Stored data:
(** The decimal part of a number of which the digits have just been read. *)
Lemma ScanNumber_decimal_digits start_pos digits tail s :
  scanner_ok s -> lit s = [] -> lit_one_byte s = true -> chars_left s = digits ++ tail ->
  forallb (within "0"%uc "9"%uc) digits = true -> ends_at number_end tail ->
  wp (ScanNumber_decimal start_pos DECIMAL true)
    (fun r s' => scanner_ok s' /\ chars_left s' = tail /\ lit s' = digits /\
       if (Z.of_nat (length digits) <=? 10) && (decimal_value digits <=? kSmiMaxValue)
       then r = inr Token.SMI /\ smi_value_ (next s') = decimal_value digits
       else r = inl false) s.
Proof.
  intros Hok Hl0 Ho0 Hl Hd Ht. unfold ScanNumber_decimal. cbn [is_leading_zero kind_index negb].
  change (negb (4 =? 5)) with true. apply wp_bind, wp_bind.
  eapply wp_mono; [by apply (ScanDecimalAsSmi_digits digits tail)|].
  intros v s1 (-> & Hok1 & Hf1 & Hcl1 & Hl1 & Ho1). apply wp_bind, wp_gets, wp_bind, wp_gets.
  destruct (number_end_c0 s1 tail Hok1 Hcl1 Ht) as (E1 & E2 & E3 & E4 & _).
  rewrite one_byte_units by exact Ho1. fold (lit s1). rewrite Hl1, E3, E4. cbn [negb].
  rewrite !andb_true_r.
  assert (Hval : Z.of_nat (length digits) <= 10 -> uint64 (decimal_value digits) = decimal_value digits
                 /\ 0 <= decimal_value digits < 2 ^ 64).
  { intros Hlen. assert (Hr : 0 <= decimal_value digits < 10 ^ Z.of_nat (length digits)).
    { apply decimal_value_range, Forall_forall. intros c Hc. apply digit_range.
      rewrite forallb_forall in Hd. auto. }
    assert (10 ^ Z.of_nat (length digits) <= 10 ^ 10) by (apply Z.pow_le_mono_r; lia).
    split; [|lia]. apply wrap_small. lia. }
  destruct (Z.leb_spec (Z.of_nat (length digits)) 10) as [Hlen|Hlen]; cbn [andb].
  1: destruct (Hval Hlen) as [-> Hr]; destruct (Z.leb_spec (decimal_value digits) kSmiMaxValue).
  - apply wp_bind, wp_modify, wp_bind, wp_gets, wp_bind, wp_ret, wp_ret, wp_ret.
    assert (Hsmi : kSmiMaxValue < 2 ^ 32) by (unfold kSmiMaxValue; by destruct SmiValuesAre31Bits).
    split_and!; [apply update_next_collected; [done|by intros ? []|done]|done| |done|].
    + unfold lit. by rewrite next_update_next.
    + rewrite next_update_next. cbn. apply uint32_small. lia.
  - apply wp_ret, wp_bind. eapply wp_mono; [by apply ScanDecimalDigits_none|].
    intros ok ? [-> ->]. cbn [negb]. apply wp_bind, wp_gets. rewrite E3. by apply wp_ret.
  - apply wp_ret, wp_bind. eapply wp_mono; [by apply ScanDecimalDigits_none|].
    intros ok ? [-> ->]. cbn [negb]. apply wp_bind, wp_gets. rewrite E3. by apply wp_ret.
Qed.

What is being asked → Reproduce the entries so that each line reads exactly as it did before.

Exercise solution →
(** The decimal part of a number of which the digits have just been read. *)
Lemma ScanNumber_decimal_digits start_pos digits tail s :
  scanner_ok s -> lit s = [] -> lit_one_byte s = true -> chars_left s = digits ++ tail ->
  forallb (within "0"%uc "9"%uc) digits = true -> ends_at number_end tail ->
  wp (ScanNumber_decimal start_pos DECIMAL true)
    (fun r s' => scanner_ok s' /\ chars_left s' = tail /\ lit s' = digits /\
       if (Z.of_nat (length digits) <=? 10) && (decimal_value digits <=? kSmiMaxValue)
       then r = inr Token.SMI /\ smi_value_ (next s') = decimal_value digits
       else r = inl false) s.
Proof.
  intros Hok Hl0 Ho0 Hl Hd Ht. unfold ScanNumber_decimal. cbn [is_leading_zero kind_index negb].
  change (negb (4 =? 5)) with true. apply wp_bind, wp_bind.
  eapply wp_mono; [by apply (ScanDecimalAsSmi_digits digits tail)|].
  intros v s1 (-> & Hok1 & Hf1 & Hcl1 & Hl1 & Ho1). apply wp_bind, wp_gets, wp_bind, wp_gets.
  destruct (number_end_c0 s1 tail Hok1 Hcl1 Ht) as (E1 & E2 & E3 & E4 & _).
  rewrite one_byte_units by exact Ho1. fold (lit s1). rewrite Hl1, E3, E4. cbn [negb].
  rewrite !andb_true_r.
  assert (Hval : Z.of_nat (length digits) <= 10 -> uint64 (decimal_value digits) = decimal_value digits
                 /\ 0 <= decimal_value digits < 2 ^ 64).
  { intros Hlen. assert (Hr : 0 <= decimal_value digits < 10 ^ Z.of_nat (length digits)).
    { apply decimal_value_range, Forall_forall. intros c Hc. apply digit_range.
      rewrite forallb_forall in Hd. auto. }
    assert (10 ^ Z.of_nat (length digits) <= 10 ^ 10) by (apply Z.pow_le_mono_r; lia).
    split; [|lia]. apply wrap_small. lia. }
  destruct (Z.leb_spec (Z.of_nat (length digits)) 10) as [Hlen|Hlen]; cbn [andb].
  1: destruct (Hval Hlen) as [-> Hr]; destruct (Z.leb_spec (decimal_value digits) kSmiMaxValue).
  - apply wp_bind, wp_modify, wp_bind, wp_gets, wp_bind, wp_ret, wp_ret, wp_ret.
    assert (Hsmi : kSmiMaxValue < 2 ^ 32) by (unfold kSmiMaxValue; by destruct SmiValuesAre31Bits).
    split_and!; [apply update_next_collected; [done|by intros ? []|done]|done| |done|].
    + unfold lit. by rewrite next_update_next.
    + rewrite next_update_next. cbn. apply uint32_small. lia.
  - apply wp_ret, wp_bind. eapply wp_mono; [by apply ScanDecimalDigits_none|].
    intros ok ? [-> ->]. cbn [negb]. apply wp_bind, wp_gets. rewrite E3. by apply wp_ret.
  - apply wp_ret, wp_bind. eapply wp_mono; [by apply ScanDecimalDigits_none|].
    intros ok ? [-> ->]. cbn [negb]. apply wp_bind, wp_gets. rewrite E3. by apply wp_ret.
Qed.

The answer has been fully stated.